THE SLOW MUSIC MOVEMENT​
  • Home
  • Music Tips
  • Radio/Playlists
  • Record Label/Licensing
  • Blog
  • Sound Advice
  • About
  • Contact
  • Home
  • Music Tips
  • Radio/Playlists
  • Record Label/Licensing
  • Blog
  • Sound Advice
  • About
  • Contact
Search by typing & pressing enter

YOUR CART

Picture

The Slow Music Movement Blog

​Mostly we put our daily recommendations here for the blog readers among you, although occasionally we go longform.
Reading about music is a bit like looking at pictures of food - not nearly half as much fun as getting involved, so we scribble a brief intro to hopefully whet your appetite but you're better off just hitting play. Not very "slow" I know but there's a lot of music to check these days & hopefully you'll find the recommendations a handy filter.
​Trust your ears, not opinions.

24/8/2019 0 Comments

Sunny War - Shell of a Girl (Hen House Studios)

Picture
WHAT WE SAY:

It's great to see Sunny War back with a new LP as she takes a philosophical look back at her rocky road via varied strains of Americana all united by her fine, self taught, guitar playing & distinctive soulful folk vocals for Hen House Studios.

WHAT YOUR EARS SAY:

WHAT THE PRESS RELEASE SAYS:

Released on the heels of her critically acclaimed 2018 album, With the Sun, Sunny War’s new album finds her a little bit older, a little bit more mature, but looking back on the rocky roads of her past with a surprising amount of nostalgia. Shell of a Girl, coming August 23, 2019 on Hen House Studios with vinyl released by Org Music, was written in a burst of creativity in Los Angeles, and marks a new transition period, with Sunny moving from the Venice Beach boardwalk, where she first made her name, to the streets of downtown Los Angeles. Holed up in a studio apartment in an old halfway house that’s rumored to be haunted, Sunny muses “I think I’ve heard ghosts, but I’ve always heard ghosts everywhere.” These ghosts are reflected in the songs on the new album, either through the ghosts of friends who’ve passed away, from overdose or accident, or in the ghosts of who she used to be. “I feel like I’ve tricked myself into trying to be a part of the system that I swore I’d never participate in,” she says. “Now I’m worried about moving from a studio to a one-bedroom.

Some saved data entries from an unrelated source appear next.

(** * The devspace helm client: bootstrap, teardown and release reconciliation

    A shallow embedding of [pkg/devspace/clients/helm/client.go].

    The functions of that file talk to collaborators the package does not
    own: the Kubernetes API, the Tiller installer, the port forwarder, the
    helm RPC client, the chart loader and the local file system.  Every
    such call is an explicit [Call]; the collaborators are one function
    [respond] over an abstract world, so that each theorem holds whatever
    the cluster answers.  The model keeps the log of calls and of their
    replies, in program order. *)

From Stdlib Require Import ZArith List String Ascii Bool Lia DecimalString.
From Stdlib Require Import Permutation.
Import ListNotations.

Local Open Scope string_scope.
Local Open Scope Z_scope.

(** ** The pieces of Go the package relies on *)

Module Go.

(** A Go [error]: [nil] is [None]; a non-nil error is the text its
    [Error()] method returns. *)
Definition error := option string.

Definition is_nil (e : error) : bool :=
  match e with None => true | Some _ => false end.

(** [errors.New]. *)
Definition errors_New (text : string) : error := Some text.

(** [time.Duration] is an int64 count of nanoseconds. *)
Definition Duration := Z.
Definition Second : Duration := 1000000000.

Definition wrap64 (z : Z) : Z := (z + 2 ^ 63) mod 2 ^ 64 - 2 ^ 63.
Definition sub64 (a b : Z) : Z := wrap64 (a - b).

(** [strings.Contains]. *)
Fixpoint Contains (s substr : string) : bool :=
  if String.prefix substr s then true
  else match s with
       | EmptyString => false
       | String _ rest => Contains rest substr
       end.

(** [strconv.Itoa]. *)
Definition Itoa (i : Z) : string := NilZero.string_of_int (Z.to_int i).

Definition newline : string := String (ascii_of_nat 10) EmptyString.

End Go.

Import Go.

(** ** Data *)

(** [v1.PrivateConfig], the two fields the package reads:
    [Cluster.TillerNamespace] and [Release.Namespace]. *)
Record PrivateConfig := {
  Cluster_TillerNamespace : string;
  Release_Namespace : string
}.

Record PolicyRule := {
  APIGroups : list string;
  Resources : list string;
  Verbs : list string
}.

Record ObjectMeta := { Name : string; Namespace : string }.

Record ServiceAccount := { sa_ObjectMeta : ObjectMeta }.

Record Role := { role_ObjectMeta : ObjectMeta; Rules : list PolicyRule }.

Record Subject := {
  subject_Kind : string;
  subject_Name : string;
  subject_Namespace : string
}.

Record RoleRef := {
  ref_APIGroup : string;
  ref_Kind : string;
  ref_Name : string
}.

Record RoleBinding := {
  rb_ObjectMeta : ObjectMeta;
  Subjects : list Subject;
  rb_RoleRef : RoleRef
}.

(** [Deployment.Status], the two int32 counters the readiness poll reads. *)
Record Deployment := { ReadyReplicas : Z; Replicas : Z }.

(** [helminstaller.Options]. *)
Record Options := {
  opt_Namespace : string;
  MaxHistory : Z;
  ImageSpec : string;
  opt_ServiceAccount : string
}.

(** [kube.Tunnel]: the local port. *)
Record Tunnel := { tunnel_Local : Z }.

(** The [rest.Config] handle [kubectl.GetClientConfig] hands out. *)
Definition RestConfig := string.

(** [k8shelm.Client] as [k8shelm.NewClient] builds it from its options. *)
Record HelmClient := { Host : string; ConnectTimeout : Z }.

Record Chart := { chart_Name : string; chart_Dependencies : list string }.

Record Release := { rel_Name : string; rel_Namespace : string }.

(** The options of [UpdateRelease] the package sets. *)
Record UpdateOptions := {
  UpgradeTimeout : Z;
  UpdateValueOverrides : string;
  ReuseValues : bool;
  UpgradeWait : bool
}.

(** The options of [InstallReleaseFromChart] the package sets. *)
Record InstallOptions := {
  InstallTimeout : Z;
  ValueOverrides : string;
  ReleaseName : string;
  InstallReuseName : bool;
  InstallWait : bool
}.

(** [repo.Entry] of the repository registry file. *)
Record Entry := { entry_Name : string; entry_URL : string; entry_Cache : string }.

(** [repo.ChartRepository]: the entry it was built from. *)
Record ChartRepository := { Config : Entry }.

(** [HelmClientWrapper] ([kubectl] is the clientset every call goes
    through; it is the world of the model). *)
Record HelmClientWrapper := { Client : HelmClient; Settings_Home : string }.

(** ** Calls to the collaborators and their replies *)

Inductive Call :=
| ConfigLoadConfig
| KubectlGetClientConfig
| DeploymentsGet (ns name : string)
| DeploymentsDelete (ns name : string)
| ServiceAccountsGet (ns name : string)
| ServiceAccountsCreate (ns : string) (sa : ServiceAccount)
| ServiceAccountsDelete (ns name : string)
| RolesCreate (ns : string) (r : Role)
| RolesDelete (ns name : string)
| RoleBindingsCreate (ns : string) (rb : RoleBinding)
| RoleBindingsDelete (ns name : string)
| InstallerInstall (o : Options)
| InstallerUpgrade (o : Options)
| TimeSleep (d : Duration)
| PortforwarderNew (ns : string) (kubeconfig : RestConfig)
| ListReleases (c : HelmClient) (limit : Z)
| ReleaseHistory (c : HelmClient) (rlsName : string) (max : Z)
| UpdateRelease (c : HelmClient) (rlsName chartPath : string) (o : UpdateOptions)
| InstallReleaseFromChart (c : HelmClient) (chart : Chart) (ns : string)
                          (o : InstallOptions)
| ClientDeleteRelease (c : HelmClient) (rlsName : string) (purge : bool)
| ChartutilLoad (path : string)
| ChartutilLoadRequirements (chart : Chart)
| ManagerUpdate
| DownloadTo (ref version dest : string)
| HomedirDir
| MkdirAll (path : string)
| Stat (path : string)
| WriteToFile (content path : string)
| LoadRepositoriesFile (path : string)
| NewChartRepository (cfg : Entry)
| DownloadIndexFile (re : ChartRepository) (cachePath : string)
| LogStartWait (message : string)
| LogStopWait
| LogDone (message : string)
| LogError (err : string) (message : string).

Inductive Reply :=
| RUnit
| RErr (e : error)
| RConfig (c : PrivateConfig)
| RRest (k : RestConfig) (e : error)
| RDeployment (d : Deployment) (e : error)
| RTunnel (t : Tunnel) (e : error)
| RString (s : string) (e : error)
| RChart (c : Chart) (e : error)
| RRelease (r : option Release) (e : error)
| REntries (l : list Entry) (e : error)
| RRepo (r : ChartRepository) (e : error).

(** The error a reply carries. *)
Definition err_of (r : Reply) : error :=
  match r with
  | RUnit | RConfig _ => None
  | RErr e | RRest _ e | RDeployment _ e | RTunnel _ e | RString _ e
  | RChart _ e | RRelease _ e | REntries _ e | RRepo _ e => e
  end.

(** The value a reply carries; a reply of another shape reads as Go's zero
    value. *)
Definition config_of (r : Reply) : PrivateConfig :=
  match r with RConfig c => c | _ => Build_PrivateConfig "" "" end.
Definition rest_of (r : Reply) : RestConfig :=
  match r with RRest k _ => k | _ => "" end.
Definition deployment_of (r : Reply) : Deployment :=
  match r with RDeployment d _ => d | _ => Build_Deployment 0 0 end.
Definition tunnel_of (r : Reply) : Tunnel :=
  match r with RTunnel t _ => t | _ => Build_Tunnel 0 end.
Definition string_of (r : Reply) : string :=
  match r with RString s _ => s | _ => "" end.
Definition chart_of (r : Reply) : Chart :=
  match r with RChart c _ => c | _ => Build_Chart "" [] end.
Definition release_of (r : Reply) : option Release :=
  match r with RRelease x _ => x | _ => None end.
Definition entries_of (r : Reply) : list Entry :=
  match r with REntries l _ => l | _ => [] end.
Definition repo_of (r : Reply) : ChartRepository :=
  match r with RRepo x _ => x | _ => Build_ChartRepository (Build_Entry "" "" "") end.

Record Event := { call : Call; reply : Reply }.

(** The collaborators.  [respond] answers a call and moves the world on.
    The other fields are pure functions of libraries outside the package:
    [ErrReleaseNotFound] is the text of
    [helmstoragedriver.ErrReleaseNotFound(name).Error()], [yaml_Marshal] is
    [yaml.Marshal] on a value-override map, [filepath_Dir] is
    [filepath.Dir], and [Home_RepositoryFile], [Home_String] and
    [Home_Archive] are the methods of [helmpath.Home]. *)
Record Env (W V : Type) := {
  respond : Call -> W -> Reply * W;
  ErrReleaseNotFound : string -> string;
  yaml_Marshal : V -> string * error;
  filepath_Dir : string -> string;
  Home_RepositoryFile : string -> string;
  Home_String : string -> string;
  Home_Archive : string -> string
}.
Arguments respond {W V} _ _ _.
Arguments ErrReleaseNotFound {W V} _ _.
Arguments yaml_Marshal {W V} _ _.
Arguments filepath_Dir {W V} _ _.
Arguments Home_RepositoryFile {W V} _ _.
Arguments Home_String {W V} _ _.
Arguments Home_Archive {W V} _ _.

(** ** The monad: world and event log, with divergence *)

Record St (W : Type) := { world : W; trace : list Event }.
Arguments world {W} _.
Arguments trace {W} _.
Arguments Build_St {W} _ _.

(** A computation either returns a value and a new state, or is still
    running when the fuel of its loops is spent ([None]). *)
Definition M (W A : Type) := St W -> option (A * St W).

Definition ret {W A} (a : A) : M W A := fun st => Some (a, st).

Definition bind {W A B} (m : M W A) (k : A -> M W B) : M W B :=
  fun st => match m st with
            | Some (a, st') => k a st'
            | None => None
            end.

Declare Scope go_scope.
Delimit Scope go_scope with go.
Notation "x <- m ;; k" := (bind m (fun x => k))
  (at level 61, m at next level, right associativity) : go_scope.
Notation "m ;;; k" := (bind m (fun _ => k))
  (at level 61, right associativity) : go_scope.
Local Open Scope go_scope.

(** One call: ask the collaborators, log the call with its reply. *)
Definition call_world {W V} (E : Env W V) (c : Call) (st : St W) : Reply * St W :=
  let (r, w) := respond E c (world st) in
  (r, Build_St w (trace st ++ [Build_Event c r])).

Definition perform {W V} (E : Env W V) (c : Call) : M W Reply :=
  fun st => Some (call_world E c st).

(** [for cond { body }]: [body] runs one turn of the loop, condition
    included, and says whether to go round again ([inl]) or leave
    ([inr]). *)
Fixpoint loop {W X A} (fuel : nat) (body : X -> M W (X + A)) (s : X) : M W A :=
  match fuel with
  | O => fun _ => None
  | S fuel' =>
      r <- body s ;;
      match r with
      | inl s' => loop fuel' body s'
      | inr a => ret a
      end
  end.

(** [for key, value := range l { body }], threading the variables the
    body assigns. *)
Fixpoint range {W X} (l : list string) (key : nat)
         (body : nat -> string -> X -> M W X) (s : X) : M W X :=
  match l with
  | [] => ret s
  | value :: rest => s' <- body key value s ;; range rest (S key) body s'
  end.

It bums me out when the thing I’m happy about is paying the light bill. I’m never happy about something that’s real anymore.”

Growing up in Los Angeles’ punk scene, Sunny was hopping trains from a tender age, riding free on the rails and living homeless on the streets. Her music has always been raw, and she refuses to shy away from a brutally open honesty about the rougher parts of her life, but now that she’s gotten a modicum of comfort and routine, she finds herself looking back to what she remembers as the happiest time in her life. Far from her early days playing house shows with members of FIDLAR, and racing through punk sets with her band Anus Kings, Sunny insists she’s never lost touch with her punk roots, in fact she feels more punk than ever; “I’ve graduated to just hating everybody,” she says with a laugh.

Sunny War jokes that the songs on Shell of a Girl come from her attempts to write a radio-friendly single, inspired by wildly varied influences like commercial jingles that fascinated her as a kid, the cross rhythms of bossa nova guitar, even a peculiarly twisted version of circus classic “March of the Gladiators.” Recording again at Hen House Studios on Venice Beach with producer Harlan Steinberger and her musical collaborators Micah Nelson (Particle Kid) Aroyn Davis, Milo Gonzalez, Tato Melgar, Lesterfari Simbarashe, and Edith Crash rounding out the cast, Sunny moves freely between musical genres, anchored by her virtuosic, self-taught fingerstyle guitar work. Playing on a temperamental Guild acoustic guitar, that she’s named Big Baby for its tendency to squall and feedback, Sunny’s guitar work is as dazzling as ever, notes cascading out of the guitar in Art Tatum-ish flourishes.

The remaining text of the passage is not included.